Есть разные конфигурации, условно говоря, и железнодорожной магистрали, и пояса развития, связывающего Китай, Россию и Европу. В этой связи возникает первый вопрос: насколько реален сейчас такой пояс развития, учитывая сложившийся геополитический конфликт между Россией и Европой и Соединенными Штатами. Второй вопрос: какова конкретная конфигурация проекта. Его стержневая часть – железнодорожная магистраль, а раз так, то, на мой взгляд, наиболее реальный путь, который идет через северо-западный Китай, через Казахстан, а в России его трасса: Екатеринбург – Казань – Москва. То есть это не тот маршрут, который идет через Дальний Восток, БАМ, Транссиб. Есть, как я уже говорил, разные варианты трансевразийского пояса, я нарисовал более короткий маршрут, на мой взгляд, он более реалистичен.


Маршрут, который Вы нарисовали, соответствует базовому варианту китайского проекта «Великого шелкового пути».

Да, это вариант, исторически когда-то связанный с Шелковым путем.
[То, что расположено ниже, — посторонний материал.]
Definition log_call (o : Orchestrator) (audit_id : string) (now : Z) (primary : Agent) (agent_label name : string)
    (c : ActionCategory) (t : AuthorityDecisionType) (ran : bool) (ch : option ResolutionChannel) : Orchestrator :=
  if has_audit o
  then with_world o (with_trail (world o) (log (trail (world o)) audit_id now
         (mkAudit EmptyString (agent_key primary) agent_label name c t None ran None 0 ch)))
  else o.

(** The normal execution: a body to run, or the text of an error. *)
Definition run_through_registry (reg : nat) (name : string) (args : params) : ToolStep :=
  match execute_begin (registries reg) name args fence with
  | inr t => run_tool t args
  | inl e => answer ("Error executing " +:+ name +:+ ": " +:+ error_message e)
  end.

(** The branch of a decision that requires approval. *)
Definition ask_approval (o : Orchestrator) (reg : nat) (primary : Agent) (name : string) (args : params)
    (g : ResolvedToolGate) (d : AuthorityDecision) (id audit_id : string) (now : Z) : Orchestrator * ToolStep :=
  let c := actionCategory d in
  let label := auditAgentName o (role_name (agent_role primary)) in
  if has_approvals o
  then
    match createRequest registries (mgr (world o)) id now
            (mkCreate (agent_key primary) label name args c (determineUrgency c) (reason d)
               (gateContext g name args) (Some (if has_executor o then inline else deferred)) (Some reg)) with
    | None => (o, step_throws "UNIQUE constraint failed: approval_requests.id")
    | Some (m, r) =>
        let o' := with_world o (with_mgr (world o) m) in
        if negb (has_executor o)
        then (o', answer (awaiting r name d "The user will be notified and can approve or deny this action."))
        else (o', wait_for r)
    end
  else
    (log_call o audit_id now primary label name c audit_approval_required false None,
     answer ("[APPROVAL UNAVAILABLE] " +:+ name +:+ " (" +:+ category_name c +:+
             ") requires user approval but no approval channel is configured. " +:+
             "The action was not performed; tell the user what you wanted to do.")).

Definition gated_call (o : Orchestrator) (cfg : AuthorityConfig) (hour : Z) (taint : list string) (primary : Agent)
    (reg : nat) (name : string) (args : params) (id audit_id : string) (now : Z) : Orchestrator * ToolStep :=
  let tool := get (registries reg) name in
  let g := resolveToolGate tool name args in
  match decide_call (check o cfg hour taint primary name tool) name g with
  | None => (o, step_throws "Reduce of empty array with no initial value")
  | Some d =>
      let o1 := log_call o audit_id now primary (auditAgentName o (role_name (agent_role primary))) name
                  (actionCategory d) (decision_type d) (allowed d && negb (requiresApproval d)) None in
      if negb (allowed d)
      then (o1, answer ("[AUTHORITY DENIED] Cannot execute " +:+ name +:+ ": " +:+ reason d +:+
                        ". Your authority level is insufficient for " +:+ category_name (actionCategory d) +:+ " actions."))
      else if requiresApproval d then ask_approval o1 reg primary name args g d id audit_id now
      else (o1, run_through_registry reg name args)
  end.
Lemma status_ok id s ts d u d' : updateFlowStatus id s ts d = inr (u, d') -> ev d d'.
Proof.
  unfold updateFlowStatus. intros (u1 & d1 & ->%status_gate_reads & H)%bind_inr.
  refine (simple_flow_update _ _ (with_status s ts) _ _ _ _ H). intros fl. by apply flow_ok_same.
Qed.

Lemma metadata_ok id m ts d u d' : updateFlowMetadata id m ts d = inr (u, d') -> ev d d'.
Proof. unfold updateFlowMetadata. intros H. refine (simple_flow_update _ _ (with_metadata m ts) _ _ _ _ H). intros fl. by apply flow_ok_same. Qed.

Lemma touch_ok id ts d u d' : touchFlow id ts d = inr (u, d') -> ev d d'.
Proof.
  unfold touchFlow. intros (b & d1 & H1 & [_ ->]%ret_inr)%bind_inr. refine (update_flow_ok _ _ _ (touched ts) _ _ _ H1 _).
  intros fl _. by apply flow_ok_same.
Qed.

Lemma grant_ok id enabled g ts d u d' : (enabled = true -> granted id) -> setFlowCodeStepsEnabled id enabled g ts d = inr (u, d') -> ev d d'.
Proof.
  intros Hg. unfold setFlowCodeStepsEnabled. intros (b & d1 & H1 & ->%must_change_inr)%bind_inr.
  refine (update_flow_ok _ _ _ (with_grant enabled g ts) _ _ _ H1 _). intros fl Hfl [Hok1 Hok2]. split; [|exact Hok2]. simpl.
  apply get_row_Some in Hfl as [_ Hk]. change (fl_id fl = id) in Hk. by rewrite Hk.
Qed.

Lemma insert_version_ok row t d : insert_row row (versions d) = Some t -> ev d (mkFlowDb (flows d) t).
Proof.
  intros Hi (Hkf & Hkv & Hall).
  assert (forall k v, get_row k (versions d) = Some v -> get_row k t = Some v) as Hkeep.
  { intros k v Hv. rewrite (get_row_insert _ _ _ k Hi). case_bool_decide as Hk; [|done]. subst k.
    unfold insert_row in Hi. by rewrite Hv in Hi. }
  split.
  - split; [done|]. split; [by eapply insert_row_keyed|]. simpl. eapply List.Forall_impl; [|exact Hall]. intros fl [Hg Hp].
    split; [done|]. intros vid Hvid. eapply publishable_versions; [by apply Hp|]. intros k v Hv _ _. exists v. by split; [apply Hkeep|].
  - intros k v Hv _ _. exists v. by split; [apply Hkeep|].
Qed.

Lemma create_flow_ok project id ts i d r d' : createFlow project id ts i d = inr (r, d') -> ev d d'.
Proof.
  unfold createFlow. intros (u & d1 & H1 & (u2 & d2 & ->%status_gate_reads & [_ ->]%ret_inr)%bind_inr)%bind_inr.
  destruct (existsb _ _); [done|]. destruct (insert_row _ (flows d)) as [t|] eqn:Ei; [|done]. injection H1 as <- <-.
  intros (Hkf & Hkv & Hall). split; [|by intros k v Hv _ _; exists v].
  split; [by eapply insert_row_keyed|]. split; [done|]. simpl. unfold insert_row in Ei.
  destruct (get_row _ (flows d)); [done|]. injection Ei as <-. apply List.Forall_app. split; [done|]. constructor; [|constructor]. by split.
Qed.

Lemma delete_flow_ok id d u d' : ~ kept id -> deleteFlow id d = inr (u, d') -> ev d d'.
Proof.
  intros Hid [= _ <-] (Hkf & Hkv & Hall).
  assert (forall k v, get_row k (versions d) = Some v -> fv_flow_id v <> id ->
            get_row k (delete_where (fun v => bool_decide (fv_flow_id v = id)) (versions d)) = Some v) as Hkeep.
  { intros k v Hv Hne. apply get_row_delete; [done..|]. by apply bool_decide_eq_false. }
  split.
  - split; [by apply keyed_delete|]. split; [by apply keyed_delete|]. simpl. rewrite List.Forall_forall in *.
    intros fl [Hin Hne%negb_true_iff%bool_decide_eq_false]%filter_In. destruct (Hall fl Hin) as [Hg Hp]. split; [done|].
    intros vid Hvid. eapply publishable_versions; [by apply Hp|]. intros k v Hv Hf _. exists v. split; [|done].
    apply Hkeep; [done|]. congruence.
  - intros k v Hv _ Hk. exists v. split; [|done]. apply Hkeep; [done|]. congruence.
Qed.

Lemma draft_edit_ok id (f : FlowVersionRow -> FlowVersionRow) d b d' e `{!KeepsKey f} : update_version id f d = inr (b, d') ->
  get_row id (versions d) = Some e -> fv_state e = DRAFT -> (forall v, fv_flow_id (f v) = fv_flow_id v) -> ev d d'.
Proof.
  intros H He Hs Hf. refine (update_version_ok _ _ _ f _ _ _ H _). intros v Hv. split; [apply Hf|]. intros Hl. congruence.
Qed.

Lemma create_draft_ok id ts tsf fid name trigger sv ub d r d' : createDraftVersion id ts tsf fid name trigger sv ub d = inr (r, d') -> ev d d'.
Proof.
  unfold createDraftVersion. intros (u & d1 & ->%draft_gate_reads & (u2 & d2 & H2 & (u3 & d3 & H3 & [_ ->]%ret_inr)%bind_inr)%bind_inr)%bind_inr.
  destruct (get_row fid (flows d)); [|discriminate H2]. destruct (insert_row _ _) as [t|] eqn:Ei; [|done].
  injection H2 as <- <-. etrans; [by eapply insert_version_ok|by eapply touch_ok].
Qed.
(* ===== verification/WorkflowOps.v ===== *)
(** * Sequences of workflow database operations

    Every write of the workflow tables outside the deletion of whole flows, as
    one step function on [Db] that reports the jobs claimed and the waitpoints resumed. The
    invariant [db_ok] and the order [db_ext] are preserved by each step; the
    theorems follow for arbitrary interleavings: a workflow job is attempted at
    most once, a canceled run stays stopped, a waitpoint resumes once, the
    configuration of a run is frozen, and recovery leaves nothing running. *)
From S2P Require Export JobQueue.

Create HintDb workflow.

(** ** Operations and events *)

(** The deletion of a flow is not among the operations: its foreign keys cascade to its runs, their
    cancellations, waitpoints and delegations, so nothing below is promised of a run after it. *)
Inductive WorkflowOp :=
  | w_create_run (project id : string) (ts : Z) (i : CreateFlowRunInput)
  | w_update_run (id : string) (p : UpdateRunInput) (now : Z)
  | w_ensure_config (id : string) (initial : option RunExecutionConfig)
  | w_cancel_run (id : string) (now : Z)
  | w_create_waitpoint (id : string) (now : Z) (i : CreateWaitpointInput)
  | w_save_delegation (g : DelegationRow)
  | w_enqueue (id : string) (ts : Z) (i : EnqueueInput)
  | w_claim (leaseMs : option Z) (now : Z)
  | w_complete (id : string) (ts : Z)
  | w_fail (id error : string) (o : FailJobOptions) (ts : Z)
  | w_cancel_job (id : string) (ts : Z)
  | w_recover (ts : Z)
  | w_tick (newId : string -> string) (effects : list (string * string * string)) (nowIso : string) (now : Z)
  | w_resume_route (jobId wpId : string) (resumePayload : json) (now : Z).

Inductive Event := ev_claimed (j : JobRow) | ev_resumed (wpId : string).

(** The state after an operation that may throw. *)
Definition or_same {A} (f : A -> Db) (d : Db) (x : throws A) : Db := match x with inl _ => d | inr a => f a end.
(** [input.categories?.length ? input.categories : [input.category]] *)
Definition effect_categories (i : EffectInvocation) : list ActionCategory :=
  match in_categories i with Some (c :: l) => c :: l | _ => [in_category i] end.

Definition effect_check (w : EffectWorld) (hour : Z) (i : EffectInvocation) (runId : string) (c : ActionCategory) : AuthorityDecision :=
  let who := in_principal i ?? default_principal runId in
  checkAuthority (ew_config w) hour
    (mkCheck (pr_agentId who) (pr_agentAuthorityLevel who) (pr_agentRoleId who) (in_toolName i) (in_toolCategory i) c ∅ (pr_profile who)).

Definition require_approval (d : AuthorityDecision) (why : string) : AuthorityDecision :=
  mkDecision (allowed d) true (reason d +:+ why) (actionCategory d) (contextRule d) (profileLabel d) (deniedByLevel d).

Definition policy (w : EffectWorld) (hour : Z) (i : EffectInvocation) (runId : string) : throws AuthorityDecision :=
  let state := ew_emergency w in
  let configured := emergency_state (ew_config w) in
  if negb (bool_decide (state = normal)) || negb (bool_decide (configured = normal))
  then inl ("Workflow effect blocked: system " +:+
            state_name (if bool_decide (state = normal) then configured else state))
  else match getFlowRun runId (ew_db w) with
       | None => inl "Workflow effect blocked: run is missing"
       | Some run =>
           if negb (bool_decide (run_status run = RUN_RUNNING))
           then inl ("Workflow effect blocked: run is " +:+ status_text (run_status run))
           else if negb (run_not_canceled runId (ew_db w)) then inl (canceled_message runId)
           else match combineDecisions (map (effect_check w hour i runId) (effect_categories i)) with
                | None => inl "Reduce of empty array with no initial value"
                | Some d =>
                    if negb (allowed d) then inl ("Authority denied " +:+ in_toolName i +:+ ": " +:+ reason d)
                    else match in_confirmation i with
                         | Some _ => inr (require_approval d ("; " +:+ in_toolName i +:+ " requires user review of uncertain UI effects"))
                         | None => if in_approvalRequired i && negb (requiresApproval d)
                                   then inr (require_approval d "; approval required by the calling gate")
                                   else inr d
                         end
                end
       end.
(* ===== verification/SafeExprPrint.v ===== *)
(** * Printing expressions, and parsing what was printed

    [tokens_of ctx n] writes an expression with only the parentheses its context
    needs: [ctx] is the least precedence an operator may have there (0 at the top,
    8 under a unary operator, 9 before a suffix). [parse_print] says that the
    parser inverts it, so operators bind by rank and associate to the left,
    suffixes bind tighter than unary operators, and a conditional never
    captures an operand. *)
From S2P Require Export SafeExprParse.

(** ** The printer *)

Definition keywords : list string := ["true"; "false"; "null"; "undefined"].

Definition literal_token (p : prim) : token :=
  match p with
  | PUndefined => TIdent "undefined"
  | PNull => TIdent "null"
  | PBool b => TIdent (if b then "true" else "false")
  | PNum x => TNum x
  | PStr s => TStr s
  end.

Definition rank (operator : string) : nat := default 0%nat (precedence operator).

(** Must [n] be parenthesised where the context asks for [ctx]? *)
Definition parens (ctx : nat) (n : node) : bool :=
  match n with
  | NBinary operator _ _ => (rank operator <? ctx)%nat
  | NConditional _ _ _ => negb (ctx =? 0)%nat
  | NUnary _ _ => (ctx =? 9)%nat
  | _ => false
  end.

Definition wrap (b : bool) (toks : list token) : list token :=
  if b then TSym "(" :: toks ++ [TSym ")"] else toks.

Definition commas (l : list (list token)) : list token :=
  match l with
  | [] => []
  | toks :: l' => toks ++ List.concat (map (fun t => TSym "," :: t) l')
  end.

Fixpoint body (n : node) : list token :=
  let at_ ctx m := wrap (parens ctx m) (body m) in
  match n with
  | NLiteral p => [literal_token p]
  | NReference name => [TIdent name]
  | NArray items => TSym "[" :: commas (map body items) ++ [TSym "]"]
  | NObject entries =>
      TSym "{" :: commas (map (fun kv => TStr (fst kv) :: TSym ":" :: body (snd kv)) entries) ++ [TSym "}"]
  | NMember object key => at_ 9%nat object ++ TSym "[" :: body key ++ [TSym "]"]
  | NUnary operator e => TSym operator :: at_ 8%nat e
  | NBinary operator l r => at_ (rank operator) l ++ TSym operator :: at_ (S (rank operator)) r
  | NConditional c yes no => at_ 1%nat c ++ TSym "?" :: body yes ++ TSym ":" :: body no
  | NFlatten data path => TIdent "flattenNestedKeys" :: TSym "(" :: body data ++ TSym "," :: body path ++ [TSym ")"]
  end.

Definition tokens_of (ctx : nat) (n : node) : list token := wrap (parens ctx n) (body n).

(** Nesting of the parser's recursion under the printed expression, without and
    with its own parentheses. *)
Fixpoint nesting (n : node) : nat :=
  let at_ ctx m := if parens ctx m then S (nesting m) else nesting m in
  match n with
  | NLiteral _ | NReference _ => 0
  | NArray items => max_list (map (fun m => S (nesting m)) items)
  | NObject entries => max_list (map (fun kv => S (nesting (snd kv))) entries)
  | NMember object key => Nat.max (at_ 9 object) (S (nesting key))
  | NUnary _ e => S (at_ 8 e)
  | NBinary operator l r => Nat.max (at_ (rank operator) l) (S (at_ (S (rank operator)) r))
  | NConditional c yes no => Nat.max (at_ 1 c) (Nat.max (S (nesting yes)) (S (nesting no)))
  | NFlatten data path => Nat.max (S (nesting data)) (S (nesting path))
  end%nat.

Definition nesting_at (ctx : nat) (n : node) : nat := if parens ctx n then S (nesting n) else nesting n.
Но сейчас важнее не исторические параллели, а то, что в таком маршруте заинтересован Казахстан, это путь, который по большому счету состыкован с проектом высокоскоростной магистрали Москва – Казань, а в перспективе Казань – Екатеринбург, а эта магистраль, в свою очередь, может быть одним из серьезных драйверов внутреннего развития российской экономики и российской глубинки. Неважно, получит она продолжение в Казахстан и в Китай или нет. Продолжение в Казахстан и Китай означает, что проект становится международным, но он очень важен с точки зрения развития глубинных российских территорий.


Этот маршрут оставляет Дальний Восток за скобками. Так?

Дальний Восток будет развиваться на основе других проектов. В том числе у нас в любом случае реализуется проект расширения возможностей БАМа и Транссиба. Обсуждается проект железной дороги, связывающей Приморье с Кореей через территорию Китая. Проект рассматривается еще со времен советской власти в связи с Туманганом, сейчас у него появляется новое дыхание. Это тоже очень важный проект, он локальный, но стратегический и долгосрочный с точки зрения развития Приморского края и международного сотрудничества в этом регионе.

Если вернуться к проекту ТЕПР, Вы обратили внимание на то, что он в официальных документах обозначался через слово развитие, которое специально пишется на латинице? Это подчеркивает особый смысл развития, который вкладывают в этот проект его разработчики.

Не обращал на это внимание.

«Трансевразийский проект может изменить жизнь российской глубинки»


Как я понимаю, ТЕПР, включающий в себя и Транссиб, и БАМ, рассматривается авторами проекта как некая зона такого развития, которое шире традиционного экономического роста и развития, описываемого исключительно экономическими показателями. Другими словами, разработчики закладывают в свой проект некий выход за рамки сегодняшней экономической науки и тех ориентиров, которые она дает. Знакомы ли Вы с этим? Не считаете ли Вы, что подобная увязка может тормозить приближение проекта к стадии реализации?

На мой взгляд, писать латиницей, кириллицей или просто на английском  – это вопрос не из экономики. Я в этом смысле консерватор, русский проект пишется на русском языке. Но суть дела не в написании и не в транскрипции.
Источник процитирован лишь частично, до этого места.